NFT transfers and copyright
On its face, an NFT transfer can effectively transfer copyright ownership. But the detail of the Smart Contract will control precisely what has been transferred. Like any other contract, provisions may vary and there is considerable evidence to suggest this is already happening in respect of rights vested in the transferee. Smart Contracts are, typically, starting to differentiate personal from commercial use and applying strict conditions on the latter. Buyer beware!
Protecting an NFT
In the UK it is now possible to protect a graphic mark which will include a graphic file. Therefore, it could well be possible to protect any representation of NFT’s, should you wish to.
For art’s sake
Back to the art. There are some issues here that might dampen this ‘craze’ for NFT art as quickly as it ascended.
Firstly, if it’s all about ownership what if the original entry on the blockchain ledger is incorrect? Quite simply, the NFT will confirm and perpetuate this inaccuracy in perpetuity until amended. How might you get a transfer platform to listen to you and undertake that task – you may well ask. Ever had to phone a helpline when your broadband goes down?!
As hot as our planet
And then there’s the environment.

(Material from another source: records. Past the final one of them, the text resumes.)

(* ===== verification/HcmSync.v ===== *)
(** * HcmSyncService: [src/modules/hcm/hcm-sync.service.js]

    The nightly batch reconciliation and the retry worker.  The counters of a
    batch run are local variables that the [catch] block reads, so the loops
    return them also when they stop on an exception. *)

From S2P Require Import Prelude Num Domain Store Entities World Balance HcmApi TimeOff.

Definition MAX_PENDING_SYNC_RETRIES : Z := 10.
Definition DRIFT_TOLERANCE : num := literal 1 100.

(** [recordsProcessed], [recordsUpdated], [recordsFailed] and [errors]. *)
Record Counts := {
  c_processed : Z;
  c_updated : Z;
  c_failed : Z;
  c_errors : list SyncError;
}.

Definition no_counts : Counts := {| c_processed := 0; c_updated := 0; c_failed := 0; c_errors := [] |}.
Definition count_ok (updated : bool) (c : Counts) : Counts :=
  {| c_processed := c_processed c + 1;
     c_updated := (if updated then c_updated c + 1 else c_updated c)%Z;
     c_failed := c_failed c; c_errors := c_errors c |}.
Definition count_failed (k : bkey) (error : string) (c : Counts) : Counts :=
  {| c_processed := c_processed c + 1; c_updated := c_updated c; c_failed := c_failed c + 1;
     c_errors := c_errors c ++ [{| se_key := Some k; se_error := error |}] |}.

Definition finalStatus (c : Counts) : SyncLogStatus.t :=
  if (c_failed c =? 0)%Z then SyncLogStatus.COMPLETED
  else if (c_failed c <? c_processed c)%Z then SyncLogStatus.PARTIAL
  else SyncLogStatus.FAILED.

(** The template [`${employeeId}|${locationId}|${leaveType}`]. *)
Definition batch_key (k : bkey) : string := (k.1.1 +:+ "|" +:+ k.1.2 +:+ "|" +:+ k.2)%string.
Definition h_key (h : HcmRecord) : bkey := (h_employeeId h, h_locationId h, h_leaveType h).

Section service.
Context {Tbl : Type -> Type} `{Repo Tbl} `{HcmApi Tbl} `{Env}.
Abbreviation M A := (M (World Tbl) exn A).

(** [_reconcileRecord] once it has read the local row. *)
Definition reconcileWith (hcmRecord : HcmRecord) (localBalance : option EmployeeBalance) : M bool :=
  let hcmTotal := parseFloat (h_totalBalance hcmRecord) in
  let version := or_null (h_version hcmRecord) in
  match localBalance with
  | None =>
      now ← date_now;
      _ ← save_balance (new_balance (h_employeeId hcmRecord) (h_locationId hcmRecord)
                          (h_leaveType hcmRecord) hcmTotal now version);
      mret true
  | Some localBalance =>
      let localUsed := parseFloat (b_usedBalance localBalance) in
      let localPending := parseFloat (b_pendingBalance localBalance) in
      let localAvailable := parseFloat (b_availableBalance localBalance) in
      let localTotal := (localUsed +. localPending +. localAvailable)%num in
      let drift := (hcmTotal -. localTotal)%num in
      if (nabs drift <=. DRIFT_TOLERANCE)%num then
        now ← date_now;
        _ ← update_balance (b_id localBalance)
              (b_with_hcm hcmTotal (Some now) version false None);
        mret false
      else if (DRIFT_TOLERANCE <. drift)%num then
        let newAvailable := (localAvailable +. drift)%num in
        now ← date_now;
        _ ← update_balance (b_id localBalance) (fun b =>
              b_with_hcm hcmTotal (Some now) version false None
                (b_set_totalBalance hcmTotal (b_set_availableBalance newAvailable b)));
        mret true
      else
        now ← date_now;
        _ ← update_balance (b_id localBalance)
              (b_with_hcm hcmTotal (Some now) version true (Some (nabs drift)));
        mret true
  end.

(** [_reconcileRecord(hcmRecord)] *)
Definition reconcileRecord (hcmRecord : HcmRecord) : M bool :=
  localBalance ← findOne_balance (where_key (h_employeeId hcmRecord) (h_locationId hcmRecord)
                                    (h_leaveType hcmRecord));
  reconcileWith hcmRecord localBalance.

(** The loop over the records HCM returned. *)
Fixpoint reconcile_loop (hcmBalances : list HcmRecord) (c : Counts) : M Counts :=
  match hcmBalances with
  | [] => mret c
  | hcmRecord :: rest =>
      c' ← try_catch
             (updated ← reconcileRecord hcmRecord; mret (count_ok updated c))
             (fun err => mret (count_failed (h_key hcmRecord) (message_of err) c));
      reconcile_loop rest c'
  end.

(** [local.discrepancyAmount || 0] *)
Definition amount_or_zero (d : option num) : num :=
  match d with
  | Some x => if num_truthy x then x else of_Z 0
  | None => of_Z 0
  end.

(** [balanceRepository.update(local.id, {...})] for a record HCM left out. *)
Definition flag_missing (local : EmployeeBalance) (now : Z) (b : EmployeeBalance) : EmployeeBalance :=
  b_with_hcm (b_hcmTotalBalance b) (Some now) (b_hcmVersion b) true
    (Some (amount_or_zero (b_discrepancyAmount local))) b.

(** The loop over the local balances: the counters, and the exception that
    stopped it if there was one. *)
Fixpoint missing_loop (hcmKeySet : list string) (localBalances : list EmployeeBalance) (c : Counts) :
    M (Counts * option exn) :=
  match localBalances with
  | [] => mret (c, None)
  | local :: rest =>
      if bool_decide (batch_key (b_key local) ∈ hcmKeySet) then missing_loop hcmKeySet rest c
      else
        let c' := count_failed (b_key local) "Balance missing from HCM batch payload" c in
        stopped ← try_catch
          (now ← date_now;
           _ ← update_balance (b_id local) (flag_missing local now);
           mret None)
          (fun err => mret (Some err));
        match stopped with
        | Some err => mret (c', Some err)
        | None => missing_loop hcmKeySet rest c'
        end
  end.

(** [syncLogRepository.update(syncLog.id, {...})] *)
Definition finish_log (i : string) (status : SyncLogStatus.t) (c : Counts)
    (errorDetails : option (list SyncError)) : M unit :=
  now ← date_now;
  update_syncLog i (l_with_outcome status (c_processed c) (c_updated c) (c_failed c)
                      errorDetails (Some now)).

(** The [catch] block of the run. *)
Definition fail_log (i : string) (c : Counts) (err : exn) : M unit :=
  finish_log i SyncLogStatus.FAILED c (Some [{| se_key := None; se_error := message_of err |}]).

(** The body of the [try] statement; its [catch] block is entered with the
    counters of the moment. *)
Definition batch_body (syncLogId : string) : M unit :=
  data ← try_catch (data ← api_getBatchBalances None; mret (inr data))
           (fun err => mret (inl err));
  match data with
  | inl err => fail_log syncLogId no_counts err
  | inr (HArray hcmBalances) =>
      let hcmKeySet := (fun r => batch_key (h_key r)) <$> hcmBalances in
      c ← reconcile_loop hcmBalances no_counts;
      localBalances ← find_balances (fun _ => true);
      res ← missing_loop hcmKeySet localBalances c;
      match res with
      | (c, Some err) => fail_log syncLogId c err
      | (c, None) =>
          try_catch
            (finish_log syncLogId (finalStatus c) c
               (match c_errors c with [] => None | errors => Some errors end))
            (fail_log syncLogId c)
      end
  | inr _ => fail_log syncLogId no_counts
           (JsError "HCM batch endpoint returned invalid or empty response")
  end.

(** The row saved when a run starts. *)
Definition new_syncLog (startedAt : Z) : SyncLog := {|
  l_id := ""; l_syncType := SyncType.BATCH; l_status := SyncLogStatus.STARTED;
  l_employeeId := None; l_locationId := None;
  l_recordsProcessed := 0; l_recordsUpdated := 0; l_recordsFailed := 0;
  l_errorDetails := None; l_startedAt := startedAt; l_completedAt := None; l_createdAt := 0 |}.

Definition batchRunning : M bool := gets w_batchRunning.

Definition set_running (b : bool) : M unit := modify (set_batchRunning b).

Definition runBatchSync : M unit :=
  running ← batchRunning;
  if running : bool then mret tt
  else
    _ ← set_running true;
    now ← date_now;
    syncLog ← save_syncLog (new_syncLog now);
    try_finally (batch_body (l_id syncLog)) (set_batchRunning false).

(** ** The retry worker *)

(** [_updateSyncAttempt(request, patch)] *)
Definition updateSyncAttempt (request : TimeOffRequest) (s : HcmSyncStatus.t) (v : option bool) :
    M unit :=
  now ← date_now;
  update_request (r_id request) (sync_patch s v (Some (r_hcmSyncAttempts request + 1)%Z) (Some now)).

Definition retryValidationOnly (request : TimeOffRequest) : M unit :=
  validation ← (if r_hcmValidated request then mret (HValue (Some true) None)
                else api_validateRequest (r_employeeId request) (r_locationId request)
                       (r_leaveType request) (parseFloat (r_daysRequested request)));
  if is_null validation then updateSyncAttempt request HcmSyncStatus.PENDING None
  else if decide (valid_of validation = Some true) then
    updateSyncAttempt request HcmSyncStatus.SUCCESS (Some true)
  else updateSyncAttempt request HcmSyncStatus.FAILED (Some false).

(** The part of [_retryApprovalFlow] after the validation. *)
Definition retry_approval (request : TimeOffRequest) (isValidated : bool) : M unit :=
  approval ← api_notifyApproval (r_employeeId request) (r_locationId request)
               (r_leaveType request) (parseFloat (r_daysRequested request)) (r_id request);
  if negb (is_null approval) && negb (bool_decide (success_of approval = Some false))
  then updateSyncAttempt request HcmSyncStatus.SUCCESS (Some isValidated)
  else updateSyncAttempt request HcmSyncStatus.PENDING (Some isValidated).

Definition retryApprovalFlow (request : TimeOffRequest) : M unit :=
  if r_hcmValidated request then retry_approval request true
  else
    validation ← api_validateRequest (r_employeeId request) (r_locationId request)
                   (r_leaveType request) (parseFloat (r_daysRequested request));
    if is_null validation then updateSyncAttempt request HcmSyncStatus.PENDING None
    else if decide (valid_of validation = Some true) then retry_approval request true
    else updateSyncAttempt request HcmSyncStatus.FAILED (Some false).

(** One turn of the worker's loop. *)
Definition retry_one (request : TimeOffRequest) : M unit :=
  if (MAX_PENDING_SYNC_RETRIES <=? r_hcmSyncAttempts request)%Z then
    now ← date_now;
    update_request (r_id request)
      (sync_patch HcmSyncStatus.FAILED None None (Some now))
  else
    try_catch
      (match r_status request with
       | RequestStatus.REJECTED | RequestStatus.CANCELLED =>
           updateSyncAttempt request HcmSyncStatus.SKIPPED None
       | RequestStatus.PENDING => retryValidationOnly request
       | RequestStatus.APPROVED => retryApprovalFlow request
       | RequestStatus.Other _ => updateSyncAttempt request HcmSyncStatus.FAILED None
       end)
      (fun _ => updateSyncAttempt request HcmSyncStatus.PENDING None).

(** [order: { hcmSyncAttempts: 'ASC', createdAt: 'ASC' }] *)
Definition retry_order (r q : TimeOffRequest) : bool :=
  (r_hcmSyncAttempts r <? r_hcmSyncAttempts q)%Z ||
  ((r_hcmSyncAttempts r =? r_hcmSyncAttempts q)%Z && (r_createdAt r <=? r_createdAt q)%Z).

Definition retryPendingHcmSyncs : M unit :=
  pendingRequests ← findBy_requests
    (fun r => bool_decide (r_hcmSyncStatus r = HcmSyncStatus.PENDING)) retry_order (Some 50) 0;
  for_each pendingRequests retry_one.

(** ** Admin operations *)
Definition getSyncLogs (limit : nat) : M (list SyncLog) :=
  findBy_syncLogs (fun _ => true) (fun l k => (l_startedAt k <=? l_startedAt l)%Z)
    (Some (Nat.min limit 100)) 0.

Definition triggerManualBatchSync : M unit :=
  running ← batchRunning;
  if running : bool then throw (JsError "Batch sync already in progress")
  else setImmediate RunBatchSync.
End service.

Early estimations of the carbon footprint for an average NFT vary but they have one thing in common – they are vast. Whilst some artists may reap enormous rewards selling NFT’s, others look to shame them for killing our green earth. Some say the average NFT footprint is equivalent to the monthly footprint of someone living in the EU.
One digital artist created six new NFT’s and sold them via the Nifty Gateway. They sold well. Problem was he worked out the flash sale consumed the same amount of energy as working in his studio for two years. His green credentials were in shreds. Just like crypto-currency transactions the impact on energy use and the environment looks unsustainable and the Achilles heel for these technologies. It is estimated that a single crypto-currency transaction equates to 74,000 Visa transactions. Powering the Bitcoin network takes as much energy as used by the whole of Norway. NFT’s are in the same vein and often purchased using Cryptos. Now you know.
It’s art but not as we know it
Crazes come and go. Art NFTs could well be a craze. We already know the art itself is woeful, its impact on the environment ruinous and it’s traded by digitally savvy but art-ignorant carpetbaggers like pork-bellies and wheat futures. Physical gallery owners, paint-splattered artists, traditional collectors, and art connoisseurs, quite probably, have very little to fear.
But hold this thought: if you recall the “Charlie Bit Me!” YouTube clip that went viral in 2007, what you might not know is the NFT to that clip sold recently at auction for £500,000. More than enough to put both its child stars through university and set them up nicely beyond their education. So much to be earned from so little. Could that be the attraction?